:: Description of the task ::
From the line with "induction (PyStr.splitlines dump) as [|l ls IH]; intros d" to the line with "name; every entry", retype every line exactly, including those two, and leave out the rest of the data below.

:: Records from a dataset ::
Lemma details_line_kept package_name line d reading :
  details_kept package_name d ->
  details_kept package_name (fst (details_line line (d, reading))).
Proof.
  intros (Hn & Hp & Hv). unfold details_line.
  repeat match goal with
         | |- context [if PyStr.startswith ?p ?l then _ else _] =>
             destruct (PyStr.startswith p l);
               [first [by split|
                       split; [done|split; [done|apply before_space_lacks]]]|]
         end.
  destruct reading; [|by split].
  destruct (PyStr.startswith "install permissions:" _
            || PyStr.startswith "runtime permissions:" _
            || PyStr.is_empty (PyStr.strip line)) eqn:E; [by split|].
  apply orb_false_iff in E as [_ E].
  split; [done|]. split; [|done]. cbn [permissions].
  apply Forall_app. split; [done|]. constructor; [|constructor].
  split; [|apply strip_by_idem].
  by destruct (PyStr.strip line).
Qed.

Lemma parse_details_kept package_name dump :
  details_kept package_name (parse_details package_name dump).
Proof.
  unfold parse_details.
  assert (H0 : details_kept package_name (default_details package_name))
    by (by repeat split).
  revert H0. generalize (default_details package_name) as d.
  generalize false as reading.
  induction (PyStr.splitlines dump) as [|l ls IH]; intros reading d Hd; [done|].
  cbn [fold_left].
  pose proof (details_line_kept package_name l d reading Hd) as Hk.
  destruct (details_line l (d, reading)) as [d' reading'].
  by apply IH.
Qed.

Lemma details_line_no_heading line d :
  PyStr.startswith "requested permissions:" (PyStr.strip line) = false ->
  snd (details_line line (d, false)) = false /\
  permissions (fst (details_line line (d, false))) = permissions d.
Proof.
  intros H. unfold details_line. rewrite H.
  repeat match goal with
         | |- context [if PyStr.startswith ?p ?l then _ else _] =>
             destruct (PyStr.startswith p l); [by split|]
         end.
  by split.
Qed.

Lemma parse_details_no_heading package_name dump :
  Forall (fun l => PyStr.startswith "requested permissions:" (PyStr.strip l)
                   = false) (PyStr.splitlines dump) ->
  permissions (parse_details package_name dump) = [].
Proof.
  unfold parse_details.
  assert (H0 : permissions (default_details package_name) = []) by done.
  revert H0. generalize (default_details package_name) as d.
  induction (PyStr.splitlines dump) as [|l ls IH]; intros d Hd Hall; [done|].
  inversion Hall as [|? ? Hl Hls]; subst.
  cbn [fold_left].
  destruct (details_line_no_heading l d Hl) as [Hr Hp].
  destruct (details_line l (d, false)) as [d' reading'].
  cbn [fst snd] in *. subst reading'. apply IH; [congruence|done].
Qed.

(** With the tool available and non-empty arguments, the record
    [get_package_details] returns always carries the requested package
    name; every entry of its permission list is a non-empty line without
    white space around it; its version code holds no space (the text is
    cut at the first one); and the permission list is empty unless the
    dump has a "requested permissions:" line. *)
Theorem package_details_fields st serial package_name :
  adb_available st = true ->
  serial <> "" -> package_name <> "" ->
  let '(r, w) :=
    subprocess_run (dump_command serial package_name) 10 (world st) in
  exists d,
    fst (get_package_details serial package_name st) = Some d /\
    package_name_of d = package_name /\
    Forall (fun p => p <> "" /\ PyStr.strip p = p) (permissions d) /\
    lacks " " (version_code d) = true /\
    (forall dump stderr,
       r = Completed dump stderr 0 ->
       Forall (fun l => PyStr.startswith "requested permissions:"
                          (PyStr.strip l) = false) (PyStr.splitlines dump) ->
       permissions d = []).
Proof.
  intros Hav Hs Hp.
  destruct (subprocess_run _ _ _) as [r w] eqn:Hrun.
  assert (Hcase :
    (exists dump stderr, r = Completed dump stderr 0 /\ dump <> "" /\
       fst (get_package_details serial package_name st)
       = Some (parse_details package_name dump)) \/
    ((forall dump stderr, r = Completed dump stderr 0 -> dump = "") /\
     fst (get_package_details serial package_name st)
     = Some (default_details package_name))).
  { destruct r as [out err rc| | |msg].
    1: destruct (decide (rc = 0%Z)) as [->|Hrc];
       [destruct (decide (out = "")) as [->|Hout]|].
    1: right; split; [by intros ? ? [= <- _]|].
    2: left; exists out, err; split; [done|]; split; [done|];
       by eapply get_package_details_parsed.
    2: right; split; [intros ? ? [= _ _ H]; by destruct Hrc|].
    3-5: right; split; [discriminate|].
    all: apply truthy_nonempty in Hs, Hp; unfold dump_command in Hrun;
      unfold get_package_details, bind, get, ret, _update_status;
      rewrite Hav, Hs, Hp; simpl;
      rewrite run_adb_command_eq by (simpl; auto); simpl;
      rewrite Hrun; simpl; try reflexivity.
    apply Z.eqb_neq in Hrc. by rewrite Hrc. }
  destruct Hcase as [(dump & stderr & -> & Hne & Hd)|[Hempty Hd]].
  - exists (parse_details package_name dump).
    destruct (parse_details_kept package_name dump) as (Hn & Hperm & Hv).
    split; [exact Hd|]. split; [exact Hn|]. split; [exact Hperm|].
    split; [exact Hv|].
    intros dump' stderr' [= <- _]. apply parse_details_no_heading.
  - exists (default_details package_name).
    split; [exact Hd|]. by repeat split.
Qed.

Lemma after_eq_prefix p rest :
  lacks "=" p = true -> after_eq (p +:+ String "=" rest) = rest.
Proof.
  intros Hp. unfold after_eq.
  assert (H : PyStr.split_once "=" (p +:+ String "=" rest) = [p; rest]).
  { induction p as [|c p IH]; [done|]. cbn [lacks] in Hp.
    apply andb_prop in Hp as [Hc Hp]. apply negb_true_iff in Hc.
    change (String c p +:+ String "=" rest)
      with (String c (p +:+ String "=" rest)).
    cbn [PyStr.split_once]. by rewrite Hc, (IH Hp). }
  by rewrite H.
Qed.

Lemma after_eq_version_name line :
  PyStr.startswith "versionName=" line = true ->
  after_eq line = drop_chars 12 line.
Proof.
  intros H%startswith_drop.
  change (String.length "versionName=") with 12%nat in H.
  rewrite H at 1.
  change ("versionName=" +:+ drop_chars 12 line)
    with ("versionName" +:+ String "=" (drop_chars 12 line)).
  by apply after_eq_prefix.
Qed.

Lemma details_line_other_version line d reading :
  PyStr.startswith "versionName=" (PyStr.strip line) = false ->
  version_name (fst (details_line line (d, reading))) = version_name d.
Proof.
  intros H. unfold details_line. rewrite H.
  repeat match goal with
         | |- context [if PyStr.startswith ?p ?l then _ else _] =>
             destruct (PyStr.startswith p l); [done|]
         end.
  destruct reading; [|done]. by destruct (_ || _).
Qed.

Lemma details_fold_other_version lines d reading :
  Forall (fun l => PyStr.startswith "versionName=" (PyStr.strip l) = false)
         lines ->
  version_name
    (fst (fold_left (fun acc line => details_line line acc) lines (d, reading)))
  = version_name d.
Proof.
  intros Hall. revert d reading.
  induction Hall as [|l ls Hl _ IH]; intros d reading; [done|].
  cbn [fold_left].
  pose proof (details_line_other_version l d reading Hl) as Hv.
  destruct (details_line l (d, reading)) as [d' reading'].
  cbn [fst] in Hv. by rewrite IH.
Qed.

(** When the dump has several "versionName=" lines, the last one wins:
    the version name of the record is what follows "versionName=" on the
    last line that, stripped, begins with it. The dump of an updated
    system application also lists the hidden system copy further down,
    so the record then holds the version of that copy. *)
Theorem package_details_last_version_wins st serial package_name dump stderr w
    before line after :
  adb_available st = true ->
  serial <> "" -> package_name <> "" ->
  subprocess_run (dump_command serial package_name) 10 (world st)
    = (Completed dump stderr 0, w) ->
  PyStr.splitlines dump = before ++ line :: after ->
  PyStr.startswith "versionName=" (PyStr.strip line) = true ->
  Forall (fun l => PyStr.startswith "versionName=" (PyStr.strip l) = false)
         after ->
  version_name <$> fst (get_package_details serial package_name st)
  = Some (drop_chars 12 (PyStr.strip line)).
Proof.
  intros Hav Hs Hp Hrun Hlines Hline Hafter.
  assert (Hd : dump <> "") by (intros ->; by destruct before).
  rewrite (get_package_details_parsed _ _ _ _ _ _ Hav Hs Hp Hrun Hd).
  cbn [fmap option_fmap option_map]. f_equal.
  unfold parse_details. rewrite Hlines, fold_left_app. cbn [fold_left].
  destruct (fold_left _ before _) as [d reading].
  destruct (details_line line (d, reading)) as [d1 reading1] eqn:E.
  rewrite details_fold_other_version by done.
  unfold details_line in E. rewrite Hline in E. injection E as <- _.
  cbn [version_name]. by apply after_eq_version_name.
Qed.

Lemma sends_get {A} (k : State -> M A) commands timeout :
  (forall st0, adb_available st0 = true -> sends (k st0) commands timeout) ->
  sends (bind get k) commands timeout.
Proof. intros H st Hav. unfold bind, get. exact (H st Hav st Hav). Qed.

:: Task output ::
  induction (PyStr.splitlines dump) as [|l ls IH]; intros d Hd Hall; [done|].
  inversion Hall as [|? ? Hl Hls]; subst.
  cbn [fold_left].
  destruct (details_line_no_heading l d Hl) as [Hr Hp].
  destruct (details_line l (d, false)) as [d' reading'].
  cbn [fst snd] in *. subst reading'. apply IH; [congruence|done].
Qed.

(** With the tool available and non-empty arguments, the record
    [get_package_details] returns always carries the requested package
    name; every entry of its permission list is a non-empty line without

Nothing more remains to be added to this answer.